Messenger Execs Sue Failed Startup for Reneging on Big Payouts Promised to Them

Messenger Execs Sue Failed Startup for Reneging on Big Payouts Promised to Them

A month after Jimmy Finkelstein’s quixotic media startup The Messenger crashed and burned, suddenly leaving hundreds jobless, three business-side executives are suing the media mogul’s “centrist” news site for welching on the hefty severance packages promised to them.

In a complaint filed in New York County this week against The Messenger, former sales executives Danielle Varvaro, Christopher Parks, and Brad Bosserman allege that their employment agreements with Finkelstein promised each of them at least six months of their salary if they were terminated without cause. Based on their compensation, each of the plaintiffs is seeking at least $150,000 plus interest and attorneys’ fees. The Washington Post’s Will Sommer first reported last week that the executives planned to sue.

According to the lawsuit, Varvaro and Parks were hired by Finkelstein a few months before The Messenger officially launched in May 2023. Headquartered in New York, both of them were brought in to lead the company’s sales division and signed similar employment agreements.

“Should the Company terminate your employment without ‘Cause’ then, the Company shall pay you your base salary for a period of three (3) months if you are terminated during the first twelve (12) months of your employment and six (6) months if you are terminated thereafter, less applicable taxes and withholdings (‘Severance’),” the lawsuit claims the two employees’ contracts read.

Bosserman, meanwhile, was hired a month before The Messenger’s launch to be the head of partnerships in the company’s Washington, D.C. office. His contract, according to the lawsuit, also promised him six months of his base salary if he was left unemployed.

“The sudden closure of The Messenger does not absolve it from its contractual obligations to employees, and we believe the courts will agree,” the executives’ attorney Andrew Mancilla told The Daily Beast. “Our lawsuit highlights a disturbing trend of those with immense wealth playing fast and loose with the lives of those who work for them.

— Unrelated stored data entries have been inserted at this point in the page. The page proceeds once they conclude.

Lemma inline_admitted_inv reg now i t d d1 :
  completion_inv reg d → inline_admitted reg now i t d d1 →
  completion_inv reg d1 ∧ same_tasks d d1.
Proof.
  intros Hinv (base & head & touched & row & [Hrow _] & _ & ->).
  set (d0 := match intent_ranges d !! (t, head) with
             | Some _ => d
             | None => on_intent_ranges <[(t, head) := MkIntentRangeRow base now]> d end).
  assert (Hd0 : d0.(tasks) = d.(tasks) ∧ d0.(dag_edges) = d.(dag_edges) ∧
                d0.(exported_paths) = d.(exported_paths)).
  { unfold d0. by destruct (intent_ranges d !! (t, head)). }
  destruct Hd0 as (Ht0 & He0 & Hx0).
  assert (Hs : same_tasks d (inlined now t base head row d)).
  { intros t'. unfold inlined. fold d0. cbn [transitioned tasks]. rewrite Ht0.
    destruct (decide (t' = t)) as [->|Hne].
    - rewrite Hrow, lookup_insert_eq. by eexists.
    - rewrite lookup_insert_ne by done. destruct (tasks d !! t'); [by eexists | done]. }
  split; [| done]. eapply completion_inv_step; [done | | done | |].
  - apply inlined_activations_ok, Hinv.
  - unfold inlined. fold d0. cbn [transitioned dag_edges]. by rewrite He0.
  - intros i' t' p _ Hin. left. unfold inlined in Hin. fold d0 in Hin.
    cbn [transitioned exported_paths] in Hin. by rewrite Hx0 in Hin.
Qed.
(* ===== verification/Delegation.v ===== *)
(** * Capability delegations

    [kernel/src/authority/delegation.rs] with the signing domain of
    [crates/crypto/src/delegation.rs].  SQLite prepares a statement against the
    columns the table has; the operations therefore take the columns of the
    installed [delegations] table, and [delegations_columns] is the list the
    schema of [crates/store/src/migration.rs] creates.  SHA-256, Ed25519 and the
    clock are arguments. *)

From S2P Require Import Prelude Fsm Store Bytes Crypto Session.

(** ** The signing domain *)

Definition DOMAIN : string := "RAXIS-V1-DELEGATION-GRANT".

Definition scope_bytes (scope_json : option string) : list byte :=
  match scope_json with
  | None => [byte_of 0]
  | Some json => byte_of 1 :: sized (chars json)
  end.

(** The buffer [delegation_signing_input] hashes. *)
Definition canonical_bytes (session_id capability_class delegating_role_id : string)
    (expires_at : Z) (scope_json : option string) : list byte :=
  chars DOMAIN ++ NUL :: chars session_id ++ NUL :: chars capability_class ++
  NUL :: chars delegating_role_id ++ NUL :: le_bytes 8 expires_at ++ NUL :: scope_bytes scope_json.

(** ** Statements *)

(** The columns of [delegations] after every migration. *)
Definition delegations_columns : list string :=
  ["delegation_id"; "session_id"; "capability_class"; "delegating_role_id"; "delegate_role_id";
   "effective_from"; "expires_at"; "revoked_at"; "status"; "epoch_stale_set_at";
   "operator_signature"].

(** Preparing a statement fails on the first column the table lacks. *)
Definition prepare {E} (columns : list string) (err : SqlError → E) (used : list string)
    : M E unit :=
  lift_result
    (match List.find (λ c, negb (bool_decide (c ∈ columns))) used with
     | Some c => Err (err (SqlNoSuchColumn c))
     | None => Ok tt
     end).

Definition insert_columns : list string :=
  ["delegation_id"; "session_id"; "capability_class"; "scope_json"; "granted_by"; "granted_at";
   "expires_at"; "use_count"; "max_uses"; "status"].
Definition check_columns : list string :=
  ["status"; "expires_at"; "session_id"; "capability_class"; "granted_at"].
Definition existing_columns : list string :=
  ["delegation_id"; "session_id"; "capability_class"; "status"].
Definition update_columns : list string := ["status"; "session_id"; "capability_class"].

Definition same_pair (session_id capability : string) (r : DelegationRow) : bool :=
  String.eqb r.(deleg_session_id) session_id && String.eqb r.(deleg_capability_class) capability.

(** The pairs of the table, as [UNIQUE (session_id, capability_class)] sees them. *)
Definition pair_rows (session_id capability : string) (d : Db) : list (string * DelegationRow) :=
  List.filter (λ kr : string * DelegationRow, same_pair session_id capability kr.2)
    (map_to_list d.(delegations)).

Definition insert_delegation (id : string) (r : DelegationRow) (d : Db) : result SqlError unit * Db :=
  if bool_decide (is_Some (d.(delegations) !! id)) then (Err SqlConstraintPrimaryKey, d)
  else match pair_rows r.(deleg_session_id) r.(deleg_capability_class) d with
       | _ :: _ => (Err SqlConstraintUnique, d)
       | [] =>
           if fk_ok d (bool_decide (is_Some (d.(sessions) !! r.(deleg_session_id))))
           then (Ok tt, on_delegations <[id := r]> d)
           else (Err SqlConstraintForeignKey, d)
       end.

That’s not acceptable.”

The Messenger, which burned through $50 million in startup cash in less than a year, abruptly closed shop on January 31 after Finkelstein spent the previous few weeks frantically trying to raise $20 million to keep the bloated news site afloat. In a termination notice, sent after staff learned of the company’s closure from news reports, The Messenger’s employees were informed there was “no entitlement to severance benefits under Company policy.”

The executives, however, claim they were not bound by the company’s standard policy and that Finkelstein breached their individual contracts. (The company’s employee handbook, meanwhile, did promise all impacted employees at least one-and-a-half weeks of severance pay in the event of a mass layoff or restructuring.)

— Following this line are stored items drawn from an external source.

(* ===== verification/Toml.v ===== *)
(** * TOML documents

    The plan and policy readers use the [toml] crate.  Its documents are an
    abstract type with the accessors the code calls; a component that reads a
    document is stated for any instance. *)

From S2P Require Import Prelude.

Class Toml := {
  Value : Type;
  Table : Type;
  toml_from_str : string → option Value;     (* toml::from_str(..).ok() *)
  value_get : Value → string → option Value; (* Value::get(key) *)
  table_get : Table → string → option Value; (* Table::get(key) *)
  as_table : Value → option Table;
  as_array : Value → option (list Value);
  as_str : Value → option string;
}.

(** [doc.get(section).and_then(as_table).and_then(|t| t.get(key)).and_then(as_str)] *)
Definition section_str `{Toml} (doc : Value) (section key : string) : option string :=
  v ← value_get doc section; t ← as_table v; w ← table_get t key; as_str w.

“At the time of Plaintiffs Parks’, Varvaro’s, and Bosserman’s termination, the severance provisions in their Employment Agreements entitled them to severance payments in the amounts of $175,000, $175,000, and $150,000, respectively,” the lawsuit states.

It is no secret that Finkelstein offered above-average salaries and generous severance packages to convince talented journalists and sales employees to join the risky new company. In a Vanity Fair op-ed earlier this month, former chief White House correspondent Amie Parnes claimed Finkelstein personally begged her to leave her job at The Hill, promising her a comfortable salary and four months of severance if she jumped ship. In the end, much like the rest of the staff, she was left with nothing.

This is at least the second lawsuit that Finkelstein has been hit with since shuttering The Messenger. A day after the shutdown, ex-employees filed a class action lawsuit against the company demanding 60 days’ worth of severance pay and benefits, including health and life insurance coverage. The complaint alleges that The Messenger violated New York’s Worker Adjustment and Retraining Notification Act by failing to give its nearly 300 employees proper notice ahead of their termination.

Since then, the out-of-work staffers started a GoFundMe to raise $50,000 to help their colleagues pay bills and rent. Following the launch of the fundraiser, Finkelstein told Axios that he was weighing severance payments to his hundreds of jilted staffers while calling the GoFundMe “wonderful,” prompting his ex-employees to liken him to a “Scooby Doo villain.”

After his Axios interview, Finkelstein notified his former staffers by email that a trustee would now be taking charge of the company’s wind-down and any “employee claims,” suggesting that The Messenger was heading into bankruptcy proceedings. “I apologize for not being immediately responsive to some of your emails,” he added.

Finkelstein did not respond to a request for comment.